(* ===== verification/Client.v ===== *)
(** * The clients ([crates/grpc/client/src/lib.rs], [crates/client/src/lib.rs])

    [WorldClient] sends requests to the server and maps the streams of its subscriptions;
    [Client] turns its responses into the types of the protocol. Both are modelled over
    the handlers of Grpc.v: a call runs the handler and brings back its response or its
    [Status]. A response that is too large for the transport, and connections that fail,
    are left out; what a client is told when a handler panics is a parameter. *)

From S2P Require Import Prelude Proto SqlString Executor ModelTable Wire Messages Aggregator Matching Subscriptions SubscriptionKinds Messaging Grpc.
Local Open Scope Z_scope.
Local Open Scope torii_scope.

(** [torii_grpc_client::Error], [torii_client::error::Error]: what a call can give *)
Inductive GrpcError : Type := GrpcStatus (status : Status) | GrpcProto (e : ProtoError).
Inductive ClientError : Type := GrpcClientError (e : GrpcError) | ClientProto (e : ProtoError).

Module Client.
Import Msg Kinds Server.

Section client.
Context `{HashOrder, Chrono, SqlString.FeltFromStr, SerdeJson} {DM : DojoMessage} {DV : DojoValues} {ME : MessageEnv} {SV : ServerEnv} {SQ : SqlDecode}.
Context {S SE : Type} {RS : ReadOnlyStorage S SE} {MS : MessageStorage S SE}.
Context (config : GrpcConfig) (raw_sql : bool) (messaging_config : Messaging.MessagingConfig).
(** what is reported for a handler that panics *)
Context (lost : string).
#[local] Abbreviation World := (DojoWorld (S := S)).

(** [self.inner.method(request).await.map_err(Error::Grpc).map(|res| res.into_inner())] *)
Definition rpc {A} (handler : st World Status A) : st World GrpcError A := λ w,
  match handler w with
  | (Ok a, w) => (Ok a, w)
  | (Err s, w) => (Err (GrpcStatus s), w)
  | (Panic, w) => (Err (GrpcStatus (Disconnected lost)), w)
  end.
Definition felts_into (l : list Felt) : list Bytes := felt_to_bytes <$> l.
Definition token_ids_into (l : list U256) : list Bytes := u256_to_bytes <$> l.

» **WHAT THE TASK REQUIRES**
The line with "w) => (Ok a, w)" and every line after it up to the end of the entries: output those exactly, and only those.

» **FINAL ANSWER**
  | (Ok a, w) => (Ok a, w)
  | (Err s, w) => (Err (GrpcStatus s), w)
  | (Panic, w) => (Err (GrpcStatus (Disconnected lost)), w)
  end.
Definition felts_into (l : list Felt) : list Bytes := felt_to_bytes <$> l.
Definition token_ids_into (l : list U256) : list Bytes := u256_to_bytes <$> l.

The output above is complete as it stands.